__Task to complete__. After finding the line with "eapply goes_bind; [by apply goes_sys|]." in the data below, set down exactly each line through the one with "Lemma goes_durable d", inclusive, and stop there.

[Stored items]

━━━━━━━━━━━━━━━━

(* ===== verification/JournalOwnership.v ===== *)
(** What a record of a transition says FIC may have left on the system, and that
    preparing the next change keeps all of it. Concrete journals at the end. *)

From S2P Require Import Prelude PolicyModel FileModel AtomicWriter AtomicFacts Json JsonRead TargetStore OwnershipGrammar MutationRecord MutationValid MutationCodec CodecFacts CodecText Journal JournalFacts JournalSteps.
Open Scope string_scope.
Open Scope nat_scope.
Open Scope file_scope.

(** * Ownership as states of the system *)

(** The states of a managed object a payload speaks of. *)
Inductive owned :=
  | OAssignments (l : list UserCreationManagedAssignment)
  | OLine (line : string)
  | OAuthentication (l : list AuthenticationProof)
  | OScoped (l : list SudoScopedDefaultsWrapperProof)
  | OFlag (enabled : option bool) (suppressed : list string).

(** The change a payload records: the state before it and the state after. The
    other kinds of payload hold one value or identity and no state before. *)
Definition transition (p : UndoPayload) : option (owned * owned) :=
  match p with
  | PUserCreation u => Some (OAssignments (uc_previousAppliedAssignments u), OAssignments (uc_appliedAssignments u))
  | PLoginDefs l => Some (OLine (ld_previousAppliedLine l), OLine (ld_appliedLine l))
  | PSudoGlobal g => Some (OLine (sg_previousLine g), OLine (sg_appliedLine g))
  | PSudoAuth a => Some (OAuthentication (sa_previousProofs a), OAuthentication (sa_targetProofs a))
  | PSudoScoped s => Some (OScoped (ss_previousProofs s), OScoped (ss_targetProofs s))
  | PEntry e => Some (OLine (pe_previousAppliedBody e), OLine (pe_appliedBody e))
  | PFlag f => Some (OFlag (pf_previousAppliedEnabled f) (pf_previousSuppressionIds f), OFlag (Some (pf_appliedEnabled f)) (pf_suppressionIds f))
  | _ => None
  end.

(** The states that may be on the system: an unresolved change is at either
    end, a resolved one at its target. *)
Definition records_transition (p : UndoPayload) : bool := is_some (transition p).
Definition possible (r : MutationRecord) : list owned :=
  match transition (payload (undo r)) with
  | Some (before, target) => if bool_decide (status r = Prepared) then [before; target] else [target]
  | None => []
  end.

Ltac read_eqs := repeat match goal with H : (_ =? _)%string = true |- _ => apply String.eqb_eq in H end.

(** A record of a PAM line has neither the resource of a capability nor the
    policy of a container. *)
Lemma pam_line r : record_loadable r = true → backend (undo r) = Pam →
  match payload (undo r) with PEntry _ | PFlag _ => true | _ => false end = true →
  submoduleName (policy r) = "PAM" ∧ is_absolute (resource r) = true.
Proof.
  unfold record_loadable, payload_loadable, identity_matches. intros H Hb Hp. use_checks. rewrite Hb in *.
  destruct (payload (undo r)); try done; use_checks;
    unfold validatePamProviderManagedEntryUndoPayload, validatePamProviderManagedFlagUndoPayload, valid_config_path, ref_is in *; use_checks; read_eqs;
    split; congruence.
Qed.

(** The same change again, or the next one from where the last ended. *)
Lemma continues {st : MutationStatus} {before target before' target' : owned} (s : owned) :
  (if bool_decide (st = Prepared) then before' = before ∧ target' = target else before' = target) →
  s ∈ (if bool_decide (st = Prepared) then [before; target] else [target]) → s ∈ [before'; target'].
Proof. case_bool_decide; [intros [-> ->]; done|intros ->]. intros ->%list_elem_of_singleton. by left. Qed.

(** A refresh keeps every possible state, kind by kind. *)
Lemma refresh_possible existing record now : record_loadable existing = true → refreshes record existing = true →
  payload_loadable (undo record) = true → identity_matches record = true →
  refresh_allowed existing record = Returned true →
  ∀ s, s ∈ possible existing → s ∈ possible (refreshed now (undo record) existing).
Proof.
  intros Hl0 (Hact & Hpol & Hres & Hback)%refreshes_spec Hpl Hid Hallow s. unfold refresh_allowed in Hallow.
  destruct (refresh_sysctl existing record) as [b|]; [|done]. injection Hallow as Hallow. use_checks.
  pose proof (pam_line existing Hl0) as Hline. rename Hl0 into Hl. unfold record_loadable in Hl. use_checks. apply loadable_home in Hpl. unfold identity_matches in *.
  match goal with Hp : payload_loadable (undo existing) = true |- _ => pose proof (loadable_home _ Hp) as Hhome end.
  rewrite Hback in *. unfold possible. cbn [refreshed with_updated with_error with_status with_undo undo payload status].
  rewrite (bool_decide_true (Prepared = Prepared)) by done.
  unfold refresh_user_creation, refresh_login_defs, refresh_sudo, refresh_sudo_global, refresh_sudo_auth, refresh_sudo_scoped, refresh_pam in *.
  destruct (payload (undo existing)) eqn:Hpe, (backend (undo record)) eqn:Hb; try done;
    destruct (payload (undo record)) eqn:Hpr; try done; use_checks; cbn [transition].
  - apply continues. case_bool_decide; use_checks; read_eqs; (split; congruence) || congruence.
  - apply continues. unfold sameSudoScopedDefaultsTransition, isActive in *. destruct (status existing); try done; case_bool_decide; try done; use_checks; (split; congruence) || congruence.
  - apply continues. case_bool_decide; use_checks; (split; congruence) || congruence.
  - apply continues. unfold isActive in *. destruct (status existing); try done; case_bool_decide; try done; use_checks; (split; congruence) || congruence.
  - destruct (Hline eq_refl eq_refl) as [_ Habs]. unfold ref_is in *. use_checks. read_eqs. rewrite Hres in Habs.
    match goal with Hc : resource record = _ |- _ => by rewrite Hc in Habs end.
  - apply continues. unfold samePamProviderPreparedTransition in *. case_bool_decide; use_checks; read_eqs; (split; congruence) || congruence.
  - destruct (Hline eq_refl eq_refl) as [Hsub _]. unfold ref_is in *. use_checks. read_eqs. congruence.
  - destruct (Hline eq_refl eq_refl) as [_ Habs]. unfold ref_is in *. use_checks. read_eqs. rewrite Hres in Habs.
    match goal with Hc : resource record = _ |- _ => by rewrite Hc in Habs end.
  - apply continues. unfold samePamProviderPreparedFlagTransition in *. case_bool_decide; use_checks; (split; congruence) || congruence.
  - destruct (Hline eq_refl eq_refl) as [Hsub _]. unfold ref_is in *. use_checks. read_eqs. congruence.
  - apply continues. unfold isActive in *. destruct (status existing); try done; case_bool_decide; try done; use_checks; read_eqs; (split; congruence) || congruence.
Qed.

━━━━━━━━━━━━━━━━

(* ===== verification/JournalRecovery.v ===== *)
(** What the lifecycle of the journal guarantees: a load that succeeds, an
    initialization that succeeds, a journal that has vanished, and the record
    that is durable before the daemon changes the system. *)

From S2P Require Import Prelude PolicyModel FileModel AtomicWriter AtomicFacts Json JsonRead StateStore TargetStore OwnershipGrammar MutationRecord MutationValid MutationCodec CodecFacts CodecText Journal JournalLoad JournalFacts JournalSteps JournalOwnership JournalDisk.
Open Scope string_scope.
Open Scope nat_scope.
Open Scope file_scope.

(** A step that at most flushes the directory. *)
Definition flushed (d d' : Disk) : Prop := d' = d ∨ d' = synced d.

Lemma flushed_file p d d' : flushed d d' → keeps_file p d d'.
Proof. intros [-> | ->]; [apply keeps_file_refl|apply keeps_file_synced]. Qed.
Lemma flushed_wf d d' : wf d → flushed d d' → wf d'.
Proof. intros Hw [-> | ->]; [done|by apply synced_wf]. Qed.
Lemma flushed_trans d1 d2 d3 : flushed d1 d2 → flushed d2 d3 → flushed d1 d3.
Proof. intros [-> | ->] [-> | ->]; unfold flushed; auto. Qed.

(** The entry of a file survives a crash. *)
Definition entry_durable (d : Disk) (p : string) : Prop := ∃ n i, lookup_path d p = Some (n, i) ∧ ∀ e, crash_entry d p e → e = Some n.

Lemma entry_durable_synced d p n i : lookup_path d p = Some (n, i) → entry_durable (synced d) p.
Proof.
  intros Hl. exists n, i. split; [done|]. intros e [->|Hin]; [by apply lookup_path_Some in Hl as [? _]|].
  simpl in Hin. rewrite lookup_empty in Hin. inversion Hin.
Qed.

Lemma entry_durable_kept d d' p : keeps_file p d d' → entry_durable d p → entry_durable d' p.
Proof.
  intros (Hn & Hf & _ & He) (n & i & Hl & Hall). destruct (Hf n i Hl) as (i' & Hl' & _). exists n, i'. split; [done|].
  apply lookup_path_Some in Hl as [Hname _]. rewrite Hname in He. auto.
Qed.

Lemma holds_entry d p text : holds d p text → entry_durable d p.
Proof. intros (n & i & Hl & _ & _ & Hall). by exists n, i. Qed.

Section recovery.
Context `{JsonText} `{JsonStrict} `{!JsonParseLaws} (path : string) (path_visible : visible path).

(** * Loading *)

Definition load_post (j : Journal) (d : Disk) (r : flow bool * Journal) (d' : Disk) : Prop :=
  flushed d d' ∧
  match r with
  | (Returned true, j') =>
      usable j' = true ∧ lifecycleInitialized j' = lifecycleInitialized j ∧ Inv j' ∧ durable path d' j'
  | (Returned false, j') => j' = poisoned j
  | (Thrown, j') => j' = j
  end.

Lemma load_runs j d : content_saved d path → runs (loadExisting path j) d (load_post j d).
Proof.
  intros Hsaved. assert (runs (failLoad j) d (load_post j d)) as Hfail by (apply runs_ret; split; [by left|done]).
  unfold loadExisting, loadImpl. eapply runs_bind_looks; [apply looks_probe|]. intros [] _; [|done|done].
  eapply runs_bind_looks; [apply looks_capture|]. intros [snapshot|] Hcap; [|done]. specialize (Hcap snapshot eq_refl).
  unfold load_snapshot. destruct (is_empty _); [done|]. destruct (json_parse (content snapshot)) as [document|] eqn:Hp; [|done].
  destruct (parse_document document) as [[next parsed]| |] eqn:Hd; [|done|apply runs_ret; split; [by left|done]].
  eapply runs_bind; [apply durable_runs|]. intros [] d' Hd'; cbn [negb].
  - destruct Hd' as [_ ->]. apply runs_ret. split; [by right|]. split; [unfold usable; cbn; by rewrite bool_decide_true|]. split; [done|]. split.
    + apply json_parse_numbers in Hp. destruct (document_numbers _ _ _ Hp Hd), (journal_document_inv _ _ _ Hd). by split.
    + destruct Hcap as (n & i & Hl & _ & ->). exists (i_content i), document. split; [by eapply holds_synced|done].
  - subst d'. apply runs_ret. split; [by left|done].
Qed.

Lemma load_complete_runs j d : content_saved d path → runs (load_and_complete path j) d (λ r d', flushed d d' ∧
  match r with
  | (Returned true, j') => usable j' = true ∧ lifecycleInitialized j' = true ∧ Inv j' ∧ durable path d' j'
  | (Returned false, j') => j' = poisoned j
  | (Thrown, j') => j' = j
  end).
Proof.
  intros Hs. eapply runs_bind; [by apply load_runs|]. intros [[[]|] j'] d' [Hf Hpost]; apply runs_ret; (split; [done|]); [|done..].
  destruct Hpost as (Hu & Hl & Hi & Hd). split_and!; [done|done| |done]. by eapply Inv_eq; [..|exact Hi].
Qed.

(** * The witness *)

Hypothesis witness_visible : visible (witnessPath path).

━━━━━━━━━━━━━━━━

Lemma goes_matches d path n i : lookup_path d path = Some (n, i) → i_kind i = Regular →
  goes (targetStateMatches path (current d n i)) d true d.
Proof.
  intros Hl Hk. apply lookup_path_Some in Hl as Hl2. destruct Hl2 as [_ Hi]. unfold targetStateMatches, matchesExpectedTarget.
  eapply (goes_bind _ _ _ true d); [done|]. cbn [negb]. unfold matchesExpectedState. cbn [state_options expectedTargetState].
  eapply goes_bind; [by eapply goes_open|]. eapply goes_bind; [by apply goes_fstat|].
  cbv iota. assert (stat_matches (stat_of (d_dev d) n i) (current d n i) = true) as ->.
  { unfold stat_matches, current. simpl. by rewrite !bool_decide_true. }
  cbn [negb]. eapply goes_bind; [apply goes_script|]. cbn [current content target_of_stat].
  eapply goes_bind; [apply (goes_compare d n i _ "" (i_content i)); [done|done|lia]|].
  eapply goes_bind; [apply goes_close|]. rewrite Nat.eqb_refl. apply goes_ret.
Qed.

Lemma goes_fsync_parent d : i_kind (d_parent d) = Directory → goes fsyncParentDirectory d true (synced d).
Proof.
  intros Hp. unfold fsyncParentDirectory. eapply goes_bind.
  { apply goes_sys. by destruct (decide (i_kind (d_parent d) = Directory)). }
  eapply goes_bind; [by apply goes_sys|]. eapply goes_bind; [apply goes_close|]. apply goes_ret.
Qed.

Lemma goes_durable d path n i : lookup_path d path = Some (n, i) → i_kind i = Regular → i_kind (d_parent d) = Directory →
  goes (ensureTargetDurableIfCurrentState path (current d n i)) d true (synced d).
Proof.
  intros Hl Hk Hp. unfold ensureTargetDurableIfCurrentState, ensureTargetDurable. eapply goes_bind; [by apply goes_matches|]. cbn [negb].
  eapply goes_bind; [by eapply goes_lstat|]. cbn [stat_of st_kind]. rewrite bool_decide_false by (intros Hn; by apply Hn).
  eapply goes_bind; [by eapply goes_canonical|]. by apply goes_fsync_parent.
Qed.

━━━━━━━━━━━━━━━━

__Finished task__.
  eapply goes_bind; [by apply goes_sys|]. eapply goes_bind; [apply goes_close|]. apply goes_ret.
Qed.

Lemma goes_durable d path n i : lookup_path d path = Some (n, i) → i_kind i = Regular → i_kind (d_parent d) = Directory →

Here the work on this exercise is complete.